■ WORK REQUIRED
Using the listing below, set down each line from the line containing "Definition ticked (st" through the line containing "(** Issue request", both ends included, exactly and with nothing added.

Start of EXERCISE DATA

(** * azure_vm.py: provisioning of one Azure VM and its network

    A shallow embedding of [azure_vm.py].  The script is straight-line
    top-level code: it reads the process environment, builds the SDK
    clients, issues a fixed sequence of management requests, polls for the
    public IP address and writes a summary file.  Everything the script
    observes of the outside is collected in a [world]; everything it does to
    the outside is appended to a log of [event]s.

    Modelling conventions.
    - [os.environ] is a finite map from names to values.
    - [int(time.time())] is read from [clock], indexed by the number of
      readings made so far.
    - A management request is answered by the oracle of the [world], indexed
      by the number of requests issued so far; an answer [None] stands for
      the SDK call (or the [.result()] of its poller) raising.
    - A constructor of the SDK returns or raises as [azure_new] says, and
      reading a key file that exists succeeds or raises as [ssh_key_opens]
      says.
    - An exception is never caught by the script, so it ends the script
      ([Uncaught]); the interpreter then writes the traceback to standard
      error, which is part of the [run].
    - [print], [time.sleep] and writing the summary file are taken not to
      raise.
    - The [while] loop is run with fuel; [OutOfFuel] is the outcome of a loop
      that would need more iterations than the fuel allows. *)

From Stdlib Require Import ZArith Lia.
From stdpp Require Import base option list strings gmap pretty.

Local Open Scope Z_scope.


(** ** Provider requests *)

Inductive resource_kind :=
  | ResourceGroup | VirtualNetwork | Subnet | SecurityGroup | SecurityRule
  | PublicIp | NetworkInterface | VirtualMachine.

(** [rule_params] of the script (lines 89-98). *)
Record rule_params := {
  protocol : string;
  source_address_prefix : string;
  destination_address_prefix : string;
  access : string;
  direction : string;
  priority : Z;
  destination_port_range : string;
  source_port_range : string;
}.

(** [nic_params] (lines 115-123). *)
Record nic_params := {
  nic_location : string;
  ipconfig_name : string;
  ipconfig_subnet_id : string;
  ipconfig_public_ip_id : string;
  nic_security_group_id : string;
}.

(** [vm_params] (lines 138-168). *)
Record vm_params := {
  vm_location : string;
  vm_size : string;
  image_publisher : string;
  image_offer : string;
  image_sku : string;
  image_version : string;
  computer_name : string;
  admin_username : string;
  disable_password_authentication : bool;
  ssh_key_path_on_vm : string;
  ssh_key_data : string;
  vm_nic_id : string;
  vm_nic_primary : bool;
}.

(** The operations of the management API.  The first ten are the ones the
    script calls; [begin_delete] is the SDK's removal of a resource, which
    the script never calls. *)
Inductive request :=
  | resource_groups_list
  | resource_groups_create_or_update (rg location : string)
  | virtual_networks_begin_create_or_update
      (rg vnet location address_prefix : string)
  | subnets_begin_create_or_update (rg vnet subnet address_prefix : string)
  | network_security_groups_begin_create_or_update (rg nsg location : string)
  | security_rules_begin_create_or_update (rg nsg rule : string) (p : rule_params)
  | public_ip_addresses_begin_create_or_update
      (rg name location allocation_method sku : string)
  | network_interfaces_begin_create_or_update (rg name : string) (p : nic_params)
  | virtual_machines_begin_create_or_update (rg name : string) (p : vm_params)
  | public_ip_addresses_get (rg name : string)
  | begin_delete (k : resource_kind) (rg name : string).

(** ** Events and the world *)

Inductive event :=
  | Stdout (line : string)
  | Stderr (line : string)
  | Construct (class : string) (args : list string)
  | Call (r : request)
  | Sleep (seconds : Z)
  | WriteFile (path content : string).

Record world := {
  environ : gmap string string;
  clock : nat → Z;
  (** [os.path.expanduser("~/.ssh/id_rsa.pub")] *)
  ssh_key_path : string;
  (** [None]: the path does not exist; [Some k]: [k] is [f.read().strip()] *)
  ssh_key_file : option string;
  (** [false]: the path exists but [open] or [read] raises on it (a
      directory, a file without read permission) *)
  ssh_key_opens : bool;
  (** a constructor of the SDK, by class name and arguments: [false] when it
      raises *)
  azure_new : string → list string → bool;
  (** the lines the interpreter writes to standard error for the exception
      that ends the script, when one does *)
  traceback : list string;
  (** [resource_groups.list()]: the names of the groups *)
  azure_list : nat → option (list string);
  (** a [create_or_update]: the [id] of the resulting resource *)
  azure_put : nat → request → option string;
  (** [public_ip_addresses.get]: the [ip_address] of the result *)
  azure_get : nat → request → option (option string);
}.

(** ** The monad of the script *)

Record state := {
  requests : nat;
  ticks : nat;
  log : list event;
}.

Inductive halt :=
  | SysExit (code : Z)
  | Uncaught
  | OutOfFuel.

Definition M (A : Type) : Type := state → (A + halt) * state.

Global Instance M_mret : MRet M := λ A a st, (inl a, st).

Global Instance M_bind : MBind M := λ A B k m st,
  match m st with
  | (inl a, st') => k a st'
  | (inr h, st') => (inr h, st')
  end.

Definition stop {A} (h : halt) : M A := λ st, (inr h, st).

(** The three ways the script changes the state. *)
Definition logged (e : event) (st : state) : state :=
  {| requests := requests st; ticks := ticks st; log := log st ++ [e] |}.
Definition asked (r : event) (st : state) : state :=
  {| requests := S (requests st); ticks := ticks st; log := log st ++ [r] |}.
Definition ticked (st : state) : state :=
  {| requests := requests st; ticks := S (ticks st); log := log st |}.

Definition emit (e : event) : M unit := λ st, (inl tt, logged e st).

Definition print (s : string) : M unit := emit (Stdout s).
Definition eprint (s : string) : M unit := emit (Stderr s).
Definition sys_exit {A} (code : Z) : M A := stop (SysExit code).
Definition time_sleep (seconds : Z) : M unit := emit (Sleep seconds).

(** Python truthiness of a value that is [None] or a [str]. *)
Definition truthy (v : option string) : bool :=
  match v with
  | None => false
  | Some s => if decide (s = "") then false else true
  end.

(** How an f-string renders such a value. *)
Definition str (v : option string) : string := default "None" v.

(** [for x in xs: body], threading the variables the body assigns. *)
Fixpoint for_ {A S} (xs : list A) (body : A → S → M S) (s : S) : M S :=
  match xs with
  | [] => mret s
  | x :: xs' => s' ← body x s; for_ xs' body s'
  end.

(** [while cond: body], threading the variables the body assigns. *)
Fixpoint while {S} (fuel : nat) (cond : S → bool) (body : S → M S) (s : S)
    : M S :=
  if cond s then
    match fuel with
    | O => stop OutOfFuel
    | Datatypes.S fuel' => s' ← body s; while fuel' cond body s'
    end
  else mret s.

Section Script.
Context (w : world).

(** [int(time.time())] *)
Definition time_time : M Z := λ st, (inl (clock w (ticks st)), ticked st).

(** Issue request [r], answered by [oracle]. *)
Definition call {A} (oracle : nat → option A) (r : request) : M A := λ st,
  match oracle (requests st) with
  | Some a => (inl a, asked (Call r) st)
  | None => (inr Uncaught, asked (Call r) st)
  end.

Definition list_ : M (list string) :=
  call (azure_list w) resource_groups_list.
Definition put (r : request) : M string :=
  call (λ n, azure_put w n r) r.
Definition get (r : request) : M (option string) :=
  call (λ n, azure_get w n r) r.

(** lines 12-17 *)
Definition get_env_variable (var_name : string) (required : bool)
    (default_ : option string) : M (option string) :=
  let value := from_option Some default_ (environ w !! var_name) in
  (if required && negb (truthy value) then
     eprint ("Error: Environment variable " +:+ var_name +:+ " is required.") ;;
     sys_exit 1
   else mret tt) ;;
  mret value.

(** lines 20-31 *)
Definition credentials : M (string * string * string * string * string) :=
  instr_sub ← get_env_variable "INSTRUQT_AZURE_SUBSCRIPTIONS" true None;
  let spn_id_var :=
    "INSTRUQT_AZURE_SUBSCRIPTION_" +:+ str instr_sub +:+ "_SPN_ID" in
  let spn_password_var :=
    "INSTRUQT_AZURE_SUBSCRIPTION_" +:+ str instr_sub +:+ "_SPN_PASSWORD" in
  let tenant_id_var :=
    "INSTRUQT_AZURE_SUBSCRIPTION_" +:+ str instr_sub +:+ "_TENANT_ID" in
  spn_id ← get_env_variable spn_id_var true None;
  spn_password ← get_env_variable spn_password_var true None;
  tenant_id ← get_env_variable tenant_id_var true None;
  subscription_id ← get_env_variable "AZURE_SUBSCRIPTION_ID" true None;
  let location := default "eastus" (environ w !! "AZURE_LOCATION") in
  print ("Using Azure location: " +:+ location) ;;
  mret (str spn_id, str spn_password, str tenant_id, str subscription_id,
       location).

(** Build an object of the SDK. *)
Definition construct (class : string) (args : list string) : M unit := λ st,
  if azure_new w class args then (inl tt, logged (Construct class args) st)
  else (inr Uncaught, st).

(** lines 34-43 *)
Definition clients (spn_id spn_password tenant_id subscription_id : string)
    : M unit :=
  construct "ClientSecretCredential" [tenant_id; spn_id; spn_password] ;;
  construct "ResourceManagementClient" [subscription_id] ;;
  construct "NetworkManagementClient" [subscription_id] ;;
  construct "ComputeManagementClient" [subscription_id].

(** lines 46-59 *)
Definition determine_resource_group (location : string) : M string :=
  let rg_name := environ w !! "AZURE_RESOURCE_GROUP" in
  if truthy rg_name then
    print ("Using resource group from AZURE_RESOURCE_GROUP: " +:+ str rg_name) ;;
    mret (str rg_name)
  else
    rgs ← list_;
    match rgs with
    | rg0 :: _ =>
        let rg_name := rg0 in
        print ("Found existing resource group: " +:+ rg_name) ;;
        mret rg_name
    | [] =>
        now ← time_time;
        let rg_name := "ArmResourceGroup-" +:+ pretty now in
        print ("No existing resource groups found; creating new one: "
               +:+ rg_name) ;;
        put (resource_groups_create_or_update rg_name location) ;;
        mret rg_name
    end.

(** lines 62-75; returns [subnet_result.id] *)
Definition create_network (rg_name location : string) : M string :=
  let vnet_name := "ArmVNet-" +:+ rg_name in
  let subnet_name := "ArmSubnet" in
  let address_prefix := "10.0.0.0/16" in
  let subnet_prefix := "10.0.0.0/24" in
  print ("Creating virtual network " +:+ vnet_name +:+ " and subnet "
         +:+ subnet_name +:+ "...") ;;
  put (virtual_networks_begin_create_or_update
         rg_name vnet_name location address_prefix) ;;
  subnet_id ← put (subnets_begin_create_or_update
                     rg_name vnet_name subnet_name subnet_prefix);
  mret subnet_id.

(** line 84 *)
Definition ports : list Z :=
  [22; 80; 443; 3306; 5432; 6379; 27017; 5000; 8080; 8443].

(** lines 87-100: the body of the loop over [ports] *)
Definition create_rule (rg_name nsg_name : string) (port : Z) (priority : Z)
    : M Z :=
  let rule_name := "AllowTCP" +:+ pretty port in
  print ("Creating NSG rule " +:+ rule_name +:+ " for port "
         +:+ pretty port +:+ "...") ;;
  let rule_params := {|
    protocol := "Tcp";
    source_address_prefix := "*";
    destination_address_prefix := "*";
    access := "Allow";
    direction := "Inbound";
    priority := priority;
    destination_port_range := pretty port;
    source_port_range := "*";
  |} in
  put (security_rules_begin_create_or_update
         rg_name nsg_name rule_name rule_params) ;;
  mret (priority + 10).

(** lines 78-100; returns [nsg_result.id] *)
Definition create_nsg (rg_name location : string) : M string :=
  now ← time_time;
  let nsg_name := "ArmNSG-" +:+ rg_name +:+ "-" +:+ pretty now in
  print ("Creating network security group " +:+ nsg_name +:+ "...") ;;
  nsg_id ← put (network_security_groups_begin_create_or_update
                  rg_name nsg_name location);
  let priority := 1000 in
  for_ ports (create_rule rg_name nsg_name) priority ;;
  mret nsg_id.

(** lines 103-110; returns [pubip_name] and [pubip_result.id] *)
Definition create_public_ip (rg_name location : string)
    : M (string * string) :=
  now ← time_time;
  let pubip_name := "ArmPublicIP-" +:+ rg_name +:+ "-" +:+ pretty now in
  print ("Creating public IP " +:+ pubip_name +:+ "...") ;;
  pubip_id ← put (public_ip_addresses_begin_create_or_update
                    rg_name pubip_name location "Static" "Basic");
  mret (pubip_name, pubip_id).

End of EXERCISE DATA

■ OUTPUT FOR THIS TASK
Definition ticked (st : state) : state :=
  {| requests := requests st; ticks := S (ticks st); log := log st |}.

Definition emit (e : event) : M unit := λ st, (inl tt, logged e st).

Definition print (s : string) : M unit := emit (Stdout s).
Definition eprint (s : string) : M unit := emit (Stderr s).
Definition sys_exit {A} (code : Z) : M A := stop (SysExit code).
Definition time_sleep (seconds : Z) : M unit := emit (Sleep seconds).

(** Python truthiness of a value that is [None] or a [str]. *)
Definition truthy (v : option string) : bool :=
  match v with
  | None => false
  | Some s => if decide (s = "") then false else true
  end.

(** How an f-string renders such a value. *)
Definition str (v : option string) : string := default "None" v.

(** [for x in xs: body], threading the variables the body assigns. *)
Fixpoint for_ {A S} (xs : list A) (body : A → S → M S) (s : S) : M S :=
  match xs with
  | [] => mret s
  | x :: xs' => s' ← body x s; for_ xs' body s'
  end.

(** [while cond: body], threading the variables the body assigns. *)
Fixpoint while {S} (fuel : nat) (cond : S → bool) (body : S → M S) (s : S)
    : M S :=
  if cond s then
    match fuel with
    | O => stop OutOfFuel
    | Datatypes.S fuel' => s' ← body s; while fuel' cond body s'
    end
  else mret s.

Section Script.
Context (w : world).

(** [int(time.time())] *)
Definition time_time : M Z := λ st, (inl (clock w (ticks st)), ticked st).

(** Issue request [r], answered by [oracle]. *)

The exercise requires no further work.